Lemma step_answer l rq rsp current public now s' :
  link_inv l → (rq, rsp_session_id rsp) ∈ link_delivered l → rsp_error rsp = None →
  known_session (link_session l) rsp → state_revision (link_session l) < 2 ^ 64 - 1 →
  finish_sync (link_db l) (link_session l) current public rq (Some rsp) now = Some s' →
  link_inv (with_link_session l s').
Proof.
  intros I Hq He Hknown Hr E. unfold finish_sync in E.
  destruct (current && _) eqn:Ec; cbn in E; [|injection E as <-; by rewrite with_own_session].
  apply andb_true_iff in Ec as [_ Ec%current_revision]. rewrite He in E.
  destruct (inv_answers _ I rq _ Hq) as [Hid Hsent]. destruct (inv_sent _ I rq Hsent) as (_ & Hnext & Hcomplete).
  specialize (Hcomplete Ec). destruct (inv_ids _ I) as (_ & Hz & _).
  pose proof (wrapping_inc _ (inv_revision _ I) Hr) as W. destruct (inv_revision _ I) as [H0 _].
  apply commit_sync_spec in E as (C1 & C2 & C3 & C4 & C5 & C6).
  assert (∀ p v u, due l p v u → in_session l ∨ dst_session_id (link_session l) = 0 →
    held (held_infos (link_session l)) p v → held (held_infos s') p v) as Hheld.
  { intros p v u (i & Hi & <- & _) Hin Hh. apply C6; [done|]. unfold after_response.
    destruct (Z.eqb_spec (rsp_session_id rsp) (dst_session_id (link_session l))); [done|].
    destruct Hknown as [|[_ Hn]]; [done|]. rewrite Hn in Hh. by destruct Hh as (? & ? & _). }
  assert (in_session l ∨ dst_session_id (link_session l) = 0 ∨ dst_session_id s' ≠ link_remote_id l) as Hcase.
  { destruct Hknown as [Hk|[Hk _]]; [|by auto]. destruct (decide (dst_session_id s' = link_remote_id l)); [|by auto].
    left. unfold in_session. congruence. }
  apply inv_session; try done.
  - destruct C3 as [->|[-> _]]; lia.
  - right. by rewrite C2.
  - intros c. rewrite C4. intros [= <-]. unfold after_response. case_match; [|cbn; lia].
    destruct (cursor (link_session l)) as [old|] eqn:Eo; cbn; [|lia]. pose proof (inv_cursor _ I old Eo). lia.
  - rewrite C2. intros E. by rewrite E in Hid.
  - intros Hin. apply C5.
    + unfold after_response. case_match eqn:Eq; [|done]. apply Z.eqb_eq in Eq. intros p x. apply (inv_saved _ I).
      unfold in_session. congruence.
    + intros i. apply (inv_delivered _ I). by rewrite <- Hin, C2.
  - intros Hin p v u c D Hc Hu. rewrite C4 in Hc. injection Hc as <-.
    destruct (Z.lt_ge_cases u (rq_next_last_sync_succ_timestamp rq)) as [Hlt|Hge].
    + assert (in_session l ∨ dst_session_id (link_session l) = 0) as Hin' by tauto.
      destruct (Hcomplete Hin' p v u D Hlt) as [[_ ?]|[Hh|(i & Hi & <- & Hv)]]; [by left|right; by eapply Hheld|].
      left. eapply knows_le; [|done]. eapply (inv_delivered _ I); [|done]. by rewrite <- Hin, C2.
    + unfold after_response in Hu. destruct (Z.eqb_spec (rsp_session_id rsp) (dst_session_id (link_session l))) as [Eq|];
        [|cbn in Hu; lia]. assert (in_session l) as Hin' by (unfold in_session; congruence).
      destruct (cursor (link_session l)) as [old|] eqn:Eo; cbn in Hu; [|lia].
      destruct (inv_old _ I p v u old Hin' D Eo ltac:(lia)) as [|Hh]; [by left|]. right. exact (Hheld p v u D (or_introl Hin') Hh).
  - intros Er. destruct C3 as [Ew|[_ Eq]]; [rewrite Ew in Er; lia|]. split; [congruence|].
    intros p v u Hin D Hh. right. by eapply Hheld.
Qed.

Lemma step_failure l rq ret current public now s' :
  link_inv l → (∀ rsp, ret = Some rsp → rsp_error rsp ≠ None) → state_revision (link_session l) < 2 ^ 64 - 1 →
  finish_sync (link_db l) (link_session l) current public rq ret now = Some s' →
  link_inv (with_link_session l s').
Proof.
  intros I He Hr E. pose proof (inv_revision _ I) as [H0 H1].
  assert (∀ b, link_inv (with_link_session l (with_need_sync (link_session l) b))) as Hneed.
  { intros b. apply inv_same_saved; try done; cbn; lia. }
  unfold finish_sync in E. destruct (current && _); cbn in E; [|injection E as <-; by rewrite with_own_session].
  destruct ret as [rsp|]; [|by injection E as <-]. specialize (He rsp eq_refl).
  destruct (rsp_error rsp) as [err|]; [|done].
  destruct (_ && _).
  - injection E as <-. unfold clear_dst_initiator_if_session_unchanged_locked.
    destruct (Z.eqb_spec (dst_session_id (link_session l)) (rq_expected_dst_session_id rq)) as [<-|]; cbn [fst];
      [by apply remote_same_session|by rewrite with_own_session].
  - repeat case_match; try done; injection E as <-; [by rewrite with_own_session|done].
Qed.

Lemma step_inv l l' : link_inv l → link_step l l' → link_inv l'.
Proof.
  intros I Hs. destruct Hs; [by eapply step_change|by eapply step_remote_change|by eapply step_restart|
    by eapply step_request|by eapply step_deliver|by eapply step_answer|by eapply step_failure|
    by eapply step_inbound| | |].
  - pose proof (wrapping_inc _ (inv_revision _ I) ltac:(done)) as W. pose proof (inv_revision _ I) as [? _].
    apply inv_same_saved; try done; unfold update_initiator_flag; case_bool_decide; cbn; try done; lia.
  - unfold clear_stale_dst_initiator. repeat case_match; cbn [fst]; rewrite ?with_own_session; try done.
    by apply remote_same_session.
  - pose proof (inv_revision _ I) as [? ?]. apply inv_same_session; try done; cbn.
    + intros Hz. destruct (inv_first _ I Hz) as [-> _]. by rewrite map_filter_empty.
    + intros Hin p x [Hp _]%map_lookup_filter_Some. by apply (inv_saved _ I).
Qed.

Lemma reachable_inv l : link_reachable l → link_inv l.
Proof. induction 1; [by apply start_inv|by eapply step_inv]. Qed.

End LinkFacts.

(** *** The changes of the database

    Every call of LinkState.v changes the database as [LChange] allows. *)

Section Changes.

Context {HI : HashIter} (rest : list Z).

Lemma evolves_refl now db : evolves now db db.
Proof. by left. Qed.

Lemma evolves_trans now db1 db2 db3 : evolves now db1 db2 → evolves now db2 db3 → evolves now db1 db3.
Proof. intros E1 E2 p i Hi. destruct (E2 p i Hi) as [Ho|]; auto. Qed.

Lemma evolves_same now db db' : si_peer_infos db' = si_peer_infos db → evolves now db db'.
Proof. intros E p i. rewrite E. auto. Qed.

Lemma evolves_insert now db db' p i :
  si_peer_infos db' = <[p := i]> (si_peer_infos db) →
  0 <= ri_version i → (ri_version i ≠ 0 → ri_peer_id i = p) → ri_last_update i = Some now → evolves now db db'.
Proof.
  intros E Hv Hp Hu q j. rewrite E. intros [[<- <-]|[_ Hj]]%lookup_insert_Some; auto.
Qed.

Lemma inc_if_evolves now b db db' : evolves now db db' → evolves now db (inc_version_if b db').
Proof. by destruct b. Qed.

Lemma fill_evolves now db ps : evolves now db (fill_empty_peer_info rest db ps now).
Proof.
  unfold fill_empty_peer_info.
  assert (evolves now db (foldl (fill_one rest now) (db, false) (btree_iter ps)).1) as E.
  { apply (foldl_inv (λ _ st, evolves now db st.1)); [apply evolves_refl|]. intros _ p [db1 need] _ E1.
    eapply evolves_trans; [exact E1|]. unfold fill_one.
    destruct (si_peer_infos db1 !! p); cbn; [by case_match; apply evolves_same|].
    case_match; by apply (evolves_insert now _ _ p (new_route_peer_info rest (Some now))). }
  destruct (foldl _ _ _) as [db1 need]. by apply inc_if_evolves.
Qed.

Lemma row_evolves now db pv connected : evolves now db (update_conn_info_one_peer db pv connected now).1.
Proof. unfold update_conn_info_one_peer. case_match; by apply evolves_same. Qed.

Lemma row_loop_evolves now db pv connected need :
  evolves now db
    (let '(db, changed) := update_conn_info_one_peer (fill_empty_peer_info rest db connected now) pv connected now in
     (db, need || changed : bool)).1.
Proof.
  pose proof (row_evolves now (fill_empty_peer_info rest db connected now) pv connected) as E.
  destruct (update_conn_info_one_peer _ _ _ _). eapply evolves_trans; [apply fill_evolves|exact E].
Qed.

Lemma update_conn_info_evolves now db c db' : update_conn_info rest db c now = Some db' → evolves now db db'.
Proof.
  destruct c as [b|rows]; cbn.
  - unfold update_conn_info_with_bitmap. destruct (try_fold _ _ _) as [[db1 need]|] eqn:E; cbn; [|done].
    intros [= <-]. apply inc_if_evolves. eapply evolves_trans; [apply fill_evolves|].
    set (db0 := fill_empty_peer_info rest db _ now) in *.
    refine (try_fold_pres (λ _ (st : SyncedRouteInfo * bool), evolves now db0 st.1) _ _ (db0, false) (db1, need)
      (evolves_refl now db0) _ E).
    intros _ [i pv] [db2 need2] st' _ E2. cbn. destruct (bitmap_connected_peers b (Z.of_nat i)) as [s|]; cbn; [|done].
    pose proof (row_loop_evolves now db2 pv s need2) as E3. destruct (update_conn_info_one_peer _ _ _ _).
    intros [= <-]. eapply evolves_trans; [exact E2|exact E3].
  - unfold update_conn_info_with_list. intros [= <-].
    assert (evolves now db (foldl (update_conn_info_row rest now) (db, false) rows).1) as E.
    { apply (foldl_inv (λ _ st, evolves now db st.1)); [apply evolves_refl|]. intros _ row [db1 need] _ E1.
      unfold update_conn_info_row. destruct (pc_peer_id row) as [pv|]; [|done].
      eapply evolves_trans; [exact E1|apply row_loop_evolves]. }
    destruct (foldl _ _ _). by apply inc_if_evolves.
Qed.

Lemma update_infos_evolves my route dst now raws infos idx db need db' need' res :
  (∀ i, i ∈ infos → 0 <= ri_version i) →
  update_peer_infos_loop my route dst now raws infos idx db need = Some (db', need', res) → evolves now db db'.
Proof.
  revert idx db need. induction infos as [|info infos IH]; intros idx db need Hv E; cbn in E.
  { injection E as <- _ _. apply evolves_refl. }
  destruct (raws !! idx) as [raw|]; cbn in E; [|done].
  destruct (check_duplicate_peer_id _ _ _ _ _ _) as [[[]|err]|]; cbn in E; [| |done].
  2:{ injection E as <- _ _. apply evolves_refl. }
  assert (∀ i, i ∈ infos → 0 <= ri_version i) as Hv' by (intros i Hi; apply Hv; by right).
  case_match; [|by eapply IH]. eapply evolves_trans; [|by eapply IH].
  apply (evolves_insert now _ _ (ri_peer_id info) (info_with info (ri_version info) (Some now))); try done.
  cbn. apply Hv. by left.
Qed.

(** The calls that store infos store them under their own ids: [e] carries no negative
    version, and the own info its own id. *)
Definition well_formed (e : event) : Prop :=
  match e with
  | ReceiveInfos _ _ _ infos _ => ∀ i, i ∈ infos → 0 <= ri_version i
  | MyInfo my new => ri_peer_id new = my
  | _ => True
  end.
(* ===== verification/FlowTable.v ===== *)
(** * The flow table of the data plane

    Models easytier-core/src/gateway/dataplane/flow.rs: the table of the flows that the
    embedded data plane owns, its lock-free count, and the leases that unregister a flow.

    The operations are given twice.  Run alone, each is a function on the table
    ([expect] that fails is [None]).  Run concurrently, a call is a program counter [Pc]
    that advances by the atomic actions of the code (drawing a registration, locking a
    shard of the map, reserving the count, publishing the entry, releasing the count),
    and threads interleave freely; a [Vacant] entry of the map holds its shard.  The
    sharding of the map is a parameter, and [retain] visits one shard at a time.

    The theorems say that the count never runs short of the visible entries, so that a
    zero is a safe fast path; that releasing the count never underflows; and that a
    lease only ever removes the entry it published itself. *)

From stdpp Require Import base gmap list numbers fin_maps relations.
From Stdlib Require Import ZArith Lia.
From S2P Require Import Prelude Packet.
Local Open Scope Z_scope.
Lemma tails_wait_for_first_witness :
  fragment_of sample_ip sample_key None sample_tail ∧ fragment_of sample_ip sample_key (Some 80) sample_first ∧
  ∃ st' q' r, process_all send (mkFragments sample_ip ([] : list (UdpFragmentKey * UdpFragment)) 0) sample_ip
      [mkArrival sample_tail no_flows no_flows 0 1; mkArrival sample_first bound_flows bound_flows 10 11] [] =
      Some (st', q', [Consumed; r]) ∧ r = Consumed ∧ q' = [sample_first; sample_tail].
Proof.
  destruct sample_fragments as [Ht Hf]. split; [exact Ht|]. split; [exact Hf|].
  destruct (tails_wait_for_first send 0 (mkFragments sample_ip [] 0) sample_key (mkArrival sample_tail no_flows no_flows 0 1) []
    (mkArrival sample_first bound_flows bound_flows 10 11) 80 []) as (st' & q' & r & E & H).
  - exact (default_inv (M := list (UdpFragmentKey * UdpFragment)) 0 sample_ip).
  - reflexivity.
  - constructor; [|constructor]. split; [exact Ht|]. vm_compute. reflexivity.
  - exact Hf.
  - vm_compute. reflexivity.
  - cbn. unfold TIMEOUT. lia.
  - vm_compute. discriminate.
  - vm_compute. reflexivity.
  - exists st', q', r. split; [exact E|].
    assert (registration_of bound_flows sample_port_flow = Some 1) as Er by (vm_compute; reflexivity).
    change (udp_bind (socket_v4 (fk_destination sample_key) 80)) with sample_port_flow in H.
    cbn [a_flows a_flows' a_packet map] in H. rewrite Er in H. rewrite decide_True in H by reflexivity. exact H.
Defined.
Lemma trim_start_prefix l l' : trim_start (l ++ l') = l ++ l' → trim_start l = l.
Proof.
  destruct l as [|c l]; [done|]. cbn. destruct (is_whitespace c) eqn:E; [|done]. intros H.
  destruct (trim_start_suffix (l ++ l')) as [w Ew]. rewrite H in Ew. apply (f_equal length) in Ew.
  rewrite !length_app in Ew. cbn in Ew. rewrite length_app in Ew. lia.
Qed.

Lemma trim_idem l : trim (trim l) = trim l.
Proof.
  unfold trim. set (a := trim_start l). set (b := reverse (trim_start (reverse a))).
  assert (trim_start b = b) as Hb.
  { destruct (trim_start_suffix (reverse a)) as [w Ew]. apply (trim_start_prefix _ (reverse w)).
    assert (a = b ++ reverse w) as <- by (unfold b; by rewrite <- reverse_app, <- Ew, reverse_involutive).
    apply trim_start_idem. }
  rewrite Hb. unfold b. by rewrite reverse_involutive, trim_start_idem.
Qed.

Lemma normalize_cidrs_idem l l' : normalize_cidrs l = Ok l' → normalize_cidrs l' = Ok l'.
Proof.
  revert l'. induction l as [|c l IH]; intros l'; cbn; [by intros [= <-]|].
  destruct (parse_cidr (trim c)) eqn:Ep; [|done]. destruct (normalize_cidrs l) as [l1|]; [|done]. intros [= <-].
  cbn. by rewrite trim_idem, Ep, (IH l1).
Qed.

Definition normal (e : CredentialEntry) : Prop := normalize (e_grant e) = Ok (e_grant e).

Lemma normalize_idem g g' : normalize g = Ok g' → normalize g' = Ok g'.
Proof.
  unfold normalize. destruct (normalize_cidrs (g_allowed_proxy_cidrs g)) as [l|] eqn:E; [|done]. intros [= <-]. cbn.
  by rewrite (normalize_cidrs_idem _ _ E).
Qed.

Lemma any_entry_true {K} `{Countable K} f (x : gmap K CredentialEntry) :
  any_entry f x = true ↔ ∃ k e, x !! k = Some e ∧ f k e = true.
Proof.
  unfold any_entry. rewrite existsb_exists. split.
  - intros ([k e] & Hin & Hf). exists k, e. split; [|done]. by apply elem_of_map_to_list, list_elem_of_In.
  - intros (k & e & Hk & Hf). exists (k, e). split; [|done]. by apply list_elem_of_In, elem_of_map_to_list.
Qed.

Lemma any_entry_false {K} `{Countable K} f (x : gmap K CredentialEntry) :
  any_entry f x = false ↔ ∀ k e, x !! k = Some e → f k e = false.
Proof.
  rewrite <- not_true_iff_false, any_entry_true. split.
  - intros Hn k e Hk. apply not_true_iff_false. intros Hf. apply Hn. by exists k, e.
  - intros Hall (k & e & Hk & Hf). by rewrite (Hall k e Hk) in Hf.
Qed.
Lemma hidden_neighbour_has_relay_witness :
  3 ∈ ip_peers relay_snapshot ∧ 3 ∉ derive_advertised_connected_peers relay_context relay_service relay_snapshot ∧
  ∃ relay c, relay ∈ derive_advertised_connected_peers relay_context relay_service relay_snapshot ∧
    si_conn_map (sv_db relay_service) !! relay = Some c ∧ 3 ∈ ci_connected_peers c.
Proof.
  assert (3 ∈ ip_peers relay_snapshot) as Hp by (apply (bool_decide_unpack _); vm_compute; exact I).
  assert (3 ∉ derive_advertised_connected_peers relay_context relay_service relay_snapshot) as Hn by (apply (bool_decide_unpack _); vm_compute; exact I).
  split; [exact Hp|]. split; [exact Hn|].
  destruct (hidden_neighbour_has_relay relay_context relay_service relay_snapshot 3) as [_ H]. destruct (H eq_refl Hp Hn) as (_ & _ & relay & c & Hr & _ & Hc & Hin).
  exists relay, c. split; [exact Hr|]. split; [exact Hc|exact Hin].
Defined.

(** Of two unreachable peers the one that was silent for more than 90 seconds expires. *)
Definition aged (p last_update : Z) : RoutePeerInfo := mkPeerInfo p 1 0 None None None None [] 0 (Some last_update) [].
Definition aged_service : DemoService :=
  set_trust new_service (no_trust (mkSynced {[2 := aged 2 0; 3 := aged 3 (50 * 10 ^ 9)]} ∅ ∅ ∅ ∅ 1)).

Abbreviation demo_clear := (clear_expired_peer 64 example_cidr fst snd (λ _, 0) (λ _, 0) demo_dijkstra (λ _ _, 1)).

Lemma expired_records_leave_witness :
  match demo_clear relay_context aged_service (100 * 10 ^ 9) 100 with
  | Some (sv', effects) =>
      si_peer_infos (sv_db sv') !! 2 = None ∧
      (si_peer_infos (sv_db sv') !! 3 = Some (aged 3 (50 * 10 ^ 9)) ↔
       si_peer_infos (sv_db aged_service) !! 3 = Some (aged 3 (50 * 10 ^ 9)) ∧
       fresh_info aged_service (100 * 10 ^ 9) 3 (aged 3 (50 * 10 ^ 9)) ∧ ClosePeer 3 ∉ effects)
  | None => False
  end.
Proof.
  destruct (demo_clear relay_context aged_service (100 * 10 ^ 9) 100) as [[sv' effects]|] eqn:E; [|vm_compute in E; discriminate].
  destruct (expired_records_leave 64 example_cidr fst snd (λ _, 0) (λ _, 0) demo_dijkstra (λ _ _, 1) relay_context aged_service _ _ sv' effects E) as [Hi _].
  split; [|apply Hi]. vm_compute in E. injection E as <- _. vm_compute. reflexivity.
Defined.

Definition net_key (name : string) : ForeignKey := (1, name).
Definition stored_networks : SyncedRouteInfo :=
  mkSynced ∅ ∅ ∅ {[net_key "a" := mkForeign [7] (Some 1) 100 [] 5; net_key "b" := mkForeign [8] (Some 1) 100 [] 5]} ∅ 1.
Definition listed_networks : gmap ForeignKey ForeignNetworkRouteInfoEntry :=
  {[net_key "a" := mkForeign [7; 9] (Some 2) 0 [] 5; net_key "c" := mkForeign [6] (Some 2) 0 [] 5]}.

Lemma my_foreign_networks_follow_witness :
  match update_my_foreign_network_entries stored_networks 1 listed_networks (200 * 10 ^ 9) with
  | Some (db', updated) =>
      updated = true ∧
      (∃ e', si_foreign_network db' !! net_key "a" = Some e' ∧
         (e' = mkForeign [7] (Some 1) 100 [] 5 ∨ ((net_key "a").1 = 1 ∧ 100 < fe_version e'))) ∧
      ∀ e', si_foreign_network db' !! net_key "b" = Some e' → fe_foreign_peer_ids e' = []
  | None => False
  end.
Proof.
  destruct (update_my_foreign_network_entries stored_networks 1 listed_networks (200 * 10 ^ 9)) as [[db' updated]|] eqn:E; [|vm_compute in E; discriminate].
  destruct (my_foreign_networks_follow stored_networks 1 listed_networks _ db' updated E) as (Hold & Hlisted & _).
  - intros key [e He]. unfold listed_networks in He. apply lookup_insert_Some in He as [[<- _]|[_ He]]; [done|].
    by apply lookup_singleton_Some in He as [<- _].
  - intros key e He _. cbn in He. assert (fe_version e = 100) as ->; [|vm_compute; reflexivity].
    apply lookup_insert_Some in He as [[_ <-]|[_ He]]; [done|]. by apply lookup_singleton_Some in He as [_ <-].
  - split; [vm_compute in E; by injection E as _ <-|]. split.
    + exact (Hold (net_key "a") (mkForeign [7] (Some 1) 100 [] 5) ltac:(vm_compute; reflexivity)).
    + exact (Hlisted (net_key "b") eq_refl).
Defined.

End Witnesses.
(** Both steps. *)
Definition do_sync_route_info (between : Service → Service) cx sv en rq
    : option (Service * result SyncRouteInfoResponse SyncRouteInfoError * list Effect) :=
  let '(sv, found) := find_session cx sv en rq in
  match found with
  | Err e => Some (sv, Err e, [])
  | Ok a => receive cx (between sv) en rq a
  end.

(** ** The RPC *)

(** The bytes of each info have the peer of the decoded info. *)
Definition raw_matches_decoded (raws : list (list Z)) (infos : list RoutePeerInfo) : bool :=
  (length raws =? length infos)%nat &&
  forallb (λ x, bool_decide (decode_peer_id x.1 = Some (ri_peer_id x.2))) (zip raws infos).

Definition error_response (e : SyncRouteInfoError) : SyncRouteInfoResponse := mkResponse false 0 (Some (error_number e)) [] [].

(** [raw_input] is the undecoded request. *)
Definition sync_route_info (between : Service → Service) cx sv en (raw_input : option (list Z)) rq
    : option (Service * result SyncRouteInfoResponse RpcError * list Effect) :=
  let handle rq :=
    r ← do_sync_route_info between cx sv en rq;
    let '(sv, res, effects) := r in
    Some (sv, Ok (match res with Ok rsp => rsp | Err e => error_response e end), effects) in
  let with_raws raws := mkInbound (ib_from rq) (ib_session_id rq) (ib_is_initiator rq) (ib_peer_infos rq) raws
                          (ib_conn_info rq) (ib_foreign_network rq) in
  match ib_peer_infos rq with
  | None => handle (with_raws None)
  | Some infos =>
      match raw_input with
      | None => Some (sv, Err MalformatRpcPacket, [])
      | Some raw =>
          r ← extract_route_peer_infos usize_bits raw;
          match r with
          | Err _ => Some (sv, Err ExecutionError, [])
          | Ok raws => if raw_matches_decoded raws infos then handle (with_raws (Some raws)) else Some (sv, Err MalformatRpcPacket, [])
          end
      end
  end.

(** * Properties *)

(** ** What a message changes in the database *)

(** Nothing but placeholder infos for unknown peers, and connection rows. *)
Definition fills (now : Z) (db db' : SyncedRouteInfo) : Prop :=
  si_foreign_network db' = si_foreign_network db ∧ si_suppressed db' = si_suppressed db ∧
  ∀ p, si_peer_infos db' !! p = si_peer_infos db !! p ∨
    (si_peer_infos db !! p = None ∧ si_peer_infos db' !! p = Some (new_route_peer_info default_rest (Some now))).

Lemma fills_same now db db' : si_peer_infos db' = si_peer_infos db → si_foreign_network db' = si_foreign_network db →
  si_suppressed db' = si_suppressed db → fills now db db'.
Proof. intros E F S. split; [done|]. split; [done|]. intros p. left. by rewrite E. Qed.

Lemma fills_trans now db1 db2 db3 : fills now db1 db2 → fills now db2 db3 → fills now db1 db3.
Proof.
  intros (F1 & S1 & I1) (F2 & S2 & I2). split; [congruence|]. split; [congruence|]. intros p.
  destruct (I1 p) as [E1|[N1 E1]], (I2 p) as [E2|[N2 E2]]; [left; congruence|right; split; congruence|right; split; congruence|congruence].
Qed.

Lemma fills_inc now b db db' : fills now db db' → fills now db (inc_version_if b db').
Proof. by destruct b. Qed.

#####

▶ Task description:
What is needed is an exact copy of the lines from the start of the listing through the line where "[done|]. unfold after_response." sits, please, both end lines included and nothing more.

▶ Output for this exercise:
Lemma step_answer l rq rsp current public now s' :
  link_inv l → (rq, rsp_session_id rsp) ∈ link_delivered l → rsp_error rsp = None →
  known_session (link_session l) rsp → state_revision (link_session l) < 2 ^ 64 - 1 →
  finish_sync (link_db l) (link_session l) current public rq (Some rsp) now = Some s' →
  link_inv (with_link_session l s').
Proof.
  intros I Hq He Hknown Hr E. unfold finish_sync in E.
  destruct (current && _) eqn:Ec; cbn in E; [|injection E as <-; by rewrite with_own_session].
  apply andb_true_iff in Ec as [_ Ec%current_revision]. rewrite He in E.
  destruct (inv_answers _ I rq _ Hq) as [Hid Hsent]. destruct (inv_sent _ I rq Hsent) as (_ & Hnext & Hcomplete).
  specialize (Hcomplete Ec). destruct (inv_ids _ I) as (_ & Hz & _).
  pose proof (wrapping_inc _ (inv_revision _ I) Hr) as W. destruct (inv_revision _ I) as [H0 _].
  apply commit_sync_spec in E as (C1 & C2 & C3 & C4 & C5 & C6).
  assert (∀ p v u, due l p v u → in_session l ∨ dst_session_id (link_session l) = 0 →
    held (held_infos (link_session l)) p v → held (held_infos s') p v) as Hheld.
  { intros p v u (i & Hi & <- & _) Hin Hh. apply C6; [done|]. unfold after_response.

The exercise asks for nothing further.